### ENTRIES SHOWN
(** * Verification of the moderation bot core: infraction store, dispatcher
    and startup discovery (src/unnamed/part_002, src/src/events/interactionCreate.ts,
    src/src/index.ts). *)

From Stdlib Require Import ZArith Lia Ascii String Sorting.Sorted Sorting.Permutation.
From stdpp Require Import base list gmap strings pretty.

(* ================================================================== *)
(** ** Shared JavaScript runtime notions                               *)
(* ================================================================== *)

(** Errors raised by the runtime and its libraries, as far as the
    modelled code can observe them. *)
Inductive js_error :=
| TypeError (msg : string)
| DatabaseNotOpen             (* better-sqlite3 on a closed connection *)
| ImportFailed (path : string)
| DirectoryMissing (path : string)
| ReplyFailed.                (* the platform refused reply/followUp *)

(** A completion: normal return of a value, or a thrown error. *)
Inductive result (A : Type) :=
| Ok (a : A)
| Throw (e : js_error).
Arguments Ok {A} a.
Arguments Throw {A} e.

(* ================================================================== *)
(** ** Infraction store (src/unnamed/part_002, class DatabaseManager)  *)
(* ================================================================== *)

Module InfractionStore.

Inductive InfractionType := WARN | MUTE | KICK | BAN | TIMEOUT.

#[global] Instance InfractionType_eq_dec : EqDecision InfractionType.
Proof. solve_decision. Defined.

(** A row of table [user_infractions]; [created_at] is the
    CURRENT_TIMESTAMP default, as a number of seconds. *)
Record row := mk_row {
  row_id : string;
  user_id : string;
  guild_id : string;
  moderator_id : string;
  row_type : InfractionType;
  row_reason : string;
  created_at : Z
}.

(** The [Infraction] interface returned to callers. *)
Record Infraction := mk_infraction {
  id : string;
  userId : string;
  guildId : string;
  moderatorId : string;
  type : InfractionType;
  reason : string;
  createdAt : Z
}.

(** The mapping [results.map(row => ({ id: row.id, ... }))]. *)
Definition row_to_infraction (r : row) : Infraction :=
  mk_infraction (row_id r) (user_id r) (guild_id r) (moderator_id r)
    (row_type r) (row_reason r) (created_at r).

(** The connection ([db]) and the table contents in rowid (insertion) order. *)
Record store := mk_store {
  db_open : bool;
  rows : list row
}.

(** [Math.random()] is modelled as a stream of draws: the [n]-th call
    returns [rng n / 2^53]; a double in [0, 1) is such a fraction with
    [0 <= rng n < 2^53]. [Math.floor] of the product is taken exactly. *)
Definition rng := nat -> Z.
Definition random_denominator : Z := (2 ^ 53)%Z.

Definition chars : string := "ABCDEFGHIJKLMNOPQRSTUVWXYZ0123456789".

(** [String.prototype.charAt]: the empty string out of range. *)
Definition charAt (s : string) (i : nat) : string :=
  match String.get i s with
  | Some c => String c EmptyString
  | None => EmptyString
  end.

(** [Math.floor(Math.random() * chars.length)] for the draw [k]. *)
Definition random_index (k : Z) : nat :=
  Z.to_nat ((k * Z.of_nat (String.length chars)) / random_denominator)%Z.

(** The [for (let i = 0; i < 8; i++) result += ...] loop: [k] iterations
    left, next draw [n], accumulated [result]. *)
Fixpoint generate_loop (k : nat) (r : rng) (n : nat) (result : string)
  : string * nat :=
  match k with
  | O => (result, n)
  | S k' => generate_loop k' r (S n)
              (String.append result (charAt chars (random_index (r n))))
  end.

(** [generateInfractionId]: the id and the index of the next draw. *)
Definition generateInfractionId (r : rng) (n : nat) : string * nat :=
  generate_loop 8 r n EmptyString.

(** [isInfractionIdUnique]: [SELECT COUNT( * ) ... WHERE id = ?] is 0. *)
Definition isInfractionIdUnique (rs : list row) (i : string) : bool :=
  Nat.eqb (length (List.filter (fun r => String.eqb (row_id r) i) rs)) 0.

(** [getUniqueInfractionId]: the do-while loop, as a big-step relation
    (it has a derivation exactly when the loop returns). *)
Inductive getUniqueInfractionId (rs : list row) (r : rng)
  : nat -> string -> nat -> Prop :=
| unique_found n i n' :
    generateInfractionId r n = (i, n') ->
    isInfractionIdUnique rs i = true ->
    getUniqueInfractionId rs r n i n'
| unique_retry n i0 n0 i n' :
    generateInfractionId r n = (i0, n0) ->
    isInfractionIdUnique rs i0 = false ->
    getUniqueInfractionId rs r n0 i n' ->
    getUniqueInfractionId rs r n i n'.

(** [addInfraction]: find a free id, then [INSERT] the row; [now] is the
    CURRENT_TIMESTAMP of the insert. On a closed connection the first
    [prepare] (inside [isInfractionIdUnique]) throws after one candidate
    has been drawn. *)
Inductive addInfraction (st : store) (r : rng) (n : nat) (now : Z)
  (uid gid mid : string) (t : InfractionType) (rsn : string)
  : result string -> store -> nat -> Prop :=
| add_ok i n' :
    db_open st = true ->
    getUniqueInfractionId (rows st) r n i n' ->
    addInfraction st r n now uid gid mid t rsn (Ok i)
      (mk_store true (rows st ++ [mk_row i uid gid mid t rsn now])) n'
| add_closed :
    db_open st = false ->
    addInfraction st r n now uid gid mid t rsn (Throw DatabaseNotOpen) st
      (snd (generateInfractionId r n)).

(** [addWarning]: [addInfraction] with type WARN. *)
Definition addWarning (st : store) (r : rng) (n : nat) (now : Z)
  (uid gid mid rsn : string) : result string -> store -> nat -> Prop :=
  addInfraction st r n now uid gid mid WARN rsn.

(** [getInfractionById]: [SELECT * ... WHERE id = ?] with [.get]. *)
Definition getInfractionById (st : store) (i : string)
  : result (option Infraction) :=
  if db_open st then
    Ok (row_to_infraction <$> find (fun r => String.eqb (row_id r) i) (rows st))
  else Throw DatabaseNotOpen.

(** The [WHERE user_id = ? AND guild_id = ?] clause, with [AND type = ?]
    when [if (type)] holds; every [InfractionType] value is a non-empty
    string, so a given type is always truthy. *)
Definition matches_scope (uid gid : string) (t : option InfractionType)
  (r : row) : bool :=
  String.eqb (user_id r) uid && String.eqb (guild_id r) gid &&
  match t with
  | Some t' => bool_decide (row_type r = t')
  | None => true
  end.

(** SQL [ORDER BY created_at DESC]: the output is the input rearranged so
    that [created_at] never increases. Without a further sort key SQL
    leaves the order of rows with equal [created_at] open, so this is a
    relation, not a function. *)
Definition order_by_created_desc (input output : list row) : Prop :=
  Permutation input output /\
  Sorted (fun a b => (created_at b <= created_at a)%Z) output.

(** [getUserInfractions]: every result the query may return. *)
Definition getUserInfractions (st : store) (uid gid : string)
  (t : option InfractionType) (res : result (list Infraction)) : Prop :=
  match res with
  | Ok l =>
      db_open st = true /\
      exists out, order_by_created_desc (List.filter (matches_scope uid gid t) (rows st)) out
                  /\ l = map row_to_infraction out
  | Throw e => db_open st = false /\ e = DatabaseNotOpen
  end.

(** [getInfractionCount]: [SELECT COUNT( * )] with the same WHERE clause. *)
Definition getInfractionCount (st : store) (uid gid : string)
  (t : option InfractionType) : result nat :=
  if db_open st then Ok (length (List.filter (matches_scope uid gid t) (rows st)))
  else Throw DatabaseNotOpen.

(** One admissible evaluation of the ORDER BY: a stable insertion sort
    of the rows in scan order (rowid order), newest first. *)
Fixpoint insert_desc (x : row) (l : list row) : list row :=
  match l with
  | [] => [x]
  | y :: l' => if Z.leb (created_at y) (created_at x) then x :: y :: l'
               else y :: insert_desc x l'
  end.

Definition sort_created_desc (l : list row) : list row :=
  fold_right insert_desc [] l.

Definition getUserInfractions_eval (st : store) (uid gid : string)
  (t : option InfractionType) : result (list Infraction) :=
  if db_open st then
    Ok (map row_to_infraction
          (sort_created_desc (List.filter (matches_scope uid gid t) (rows st))))
  else Throw DatabaseNotOpen.

(** [close]: [this.db.close()]; the file keeps its rows. *)
Definition close (st : store) : store := mk_store false (rows st).

(** The public methods of [DatabaseManager]. *)
Inductive store_op :=
| OpAddInfraction (uid gid mid : string) (t : InfractionType) (rsn : string)
| OpAddWarning (uid gid mid rsn : string)
| OpGetUserInfractions (uid gid : string) (t : option InfractionType)
| OpGetInfractionCount (uid gid : string) (t : option InfractionType)
| OpGetInfractionById (i : string)
| OpClose
| OpBackup (path : string)
| OpGetStats.

(** The effect of one call on the connection, the table and the random
    stream. Reads, [backup] and [getStats] leave both unchanged (whether
    they return or throw); the insert takes any CURRENT_TIMESTAMP. *)
Inductive store_step (r : rng) : store -> nat -> store_op -> store -> nat -> Prop :=
| step_add st n now uid gid mid t rsn res st' n' :
    addInfraction st r n now uid gid mid t rsn res st' n' ->
    store_step r st n (OpAddInfraction uid gid mid t rsn) st' n'
| step_add_warning st n now uid gid mid rsn res st' n' :
    addWarning st r n now uid gid mid rsn res st' n' ->
    store_step r st n (OpAddWarning uid gid mid rsn) st' n'
| step_get_user st n uid gid t :
    store_step r st n (OpGetUserInfractions uid gid t) st n
| step_count st n uid gid t :
    store_step r st n (OpGetInfractionCount uid gid t) st n
| step_by_id st n i :
    store_step r st n (OpGetInfractionById i) st n
| step_close st n :
    store_step r st n OpClose (close st) n
| step_backup st n path :
    store_step r st n (OpBackup path) st n
| step_stats st n :
    store_step r st n OpGetStats st n.

Inductive store_steps (r : rng) : store -> nat -> list store_op -> store -> nat -> Prop :=
| steps_nil st n : store_steps r st n [] st n
| steps_cons st n op ops st1 n1 st2 n2 :
    store_step r st n op st1 n1 ->
    store_steps r st1 n1 ops st2 n2 ->
    store_steps r st n (op :: ops) st2 n2.

End InfractionStore.

(* ================================================================== *)
(** ** Dispatcher (src/src/events/interactionCreate.ts)                *)
(* ================================================================== *)

Module Dispatcher.

(** Values a handler can throw. [String(v)] succeeds on Error instances
    and primitives; on an object without a usable conversion to a
    primitive (for instance [Object.create(null)]) it throws a TypeError. *)
Inductive thrown :=
| ThrownRuntime (e : js_error)       (* an Error raised by the runtime *)
| ThrownError (msg : string)         (* [new Error(msg)] or a subclass *)
| ThrownPrimitive (s : string)      (* a string, number, ...; [String(v) = s] *)
| ThrownUnconvertible.              (* [String(v)] throws *)

(** [err instanceof Error]. *)
Definition instanceof_Error (v : thrown) : bool :=
  match v with
  | ThrownRuntime _ | ThrownError _ => true
  | ThrownPrimitive _ | ThrownUnconvertible => false
  end.

(** Console output, one entry per [console.*] call. *)
Inductive log_entry :=
| LogLine (msg : string)                        (* console.log *)
| InfoLine (msg : string)                       (* console.info *)
| WarnLine (msg : string)                       (* console.warn *)
| ErrorLine (msg : string) (detail : thrown).   (* console.error(msg, err) *)

(** Messages sent back to the invoking user (all ephemeral). *)
Inductive sent_message :=
| Reply (content : string)
| FollowUp (content : string).

Inductive interaction_kind :=
| ChatInputCommand
| ButtonPress
| StringSelectMenu
| ModalSubmit
| OtherInteraction.  (* autocomplete, context-menu commands, other select menus *)

(** An inbound interaction: its kind, its key ([commandName] or
    [customId]), the user tag, the [replied]/[deferred] flags, and whether
    the platform accepts a reply or follow-up on it. *)
Record interaction := mk_interaction {
  kind : interaction_kind;
  key : string;
  user_tag : string;
  replied : bool;
  deferred : bool;
  platform_accepts : bool
}.

(** What [await command.execute(interaction)] does, as seen by the
    dispatcher: the flags it leaves on the interaction, its measured
    duration, and whether it resolves ([None]) or rejects. *)
Record command_run := mk_run {
  run_replied : bool;
  run_deferred : bool;
  run_ms : nat;
  run_outcome : option thrown
}.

### ASSIGNMENT
Retype only the lines above between the line with "they return or" and the line with "store_steps r st1 n1 ops st2 n2 ->", counting those two lines as well, and keep every character as it is.

### WRITTEN RESPONSE
    they return or throw); the insert takes any CURRENT_TIMESTAMP. *)
Inductive store_step (r : rng) : store -> nat -> store_op -> store -> nat -> Prop :=
| step_add st n now uid gid mid t rsn res st' n' :
    addInfraction st r n now uid gid mid t rsn res st' n' ->
    store_step r st n (OpAddInfraction uid gid mid t rsn) st' n'
| step_add_warning st n now uid gid mid rsn res st' n' :
    addWarning st r n now uid gid mid rsn res st' n' ->
    store_step r st n (OpAddWarning uid gid mid rsn) st' n'
| step_get_user st n uid gid t :
    store_step r st n (OpGetUserInfractions uid gid t) st n
| step_count st n uid gid t :
    store_step r st n (OpGetInfractionCount uid gid t) st n
| step_by_id st n i :
    store_step r st n (OpGetInfractionById i) st n
| step_close st n :
    store_step r st n OpClose (close st) n
| step_backup st n path :
    store_step r st n (OpBackup path) st n
| step_stats st n :
    store_step r st n OpGetStats st n.

Inductive store_steps (r : rng) : store -> nat -> list store_op -> store -> nat -> Prop :=
| steps_nil st n : store_steps r st n [] st n
| steps_cons st n op ops st1 n1 st2 n2 :
    store_step r st n op st1 n1 ->
    store_steps r st1 n1 ops st2 n2 ->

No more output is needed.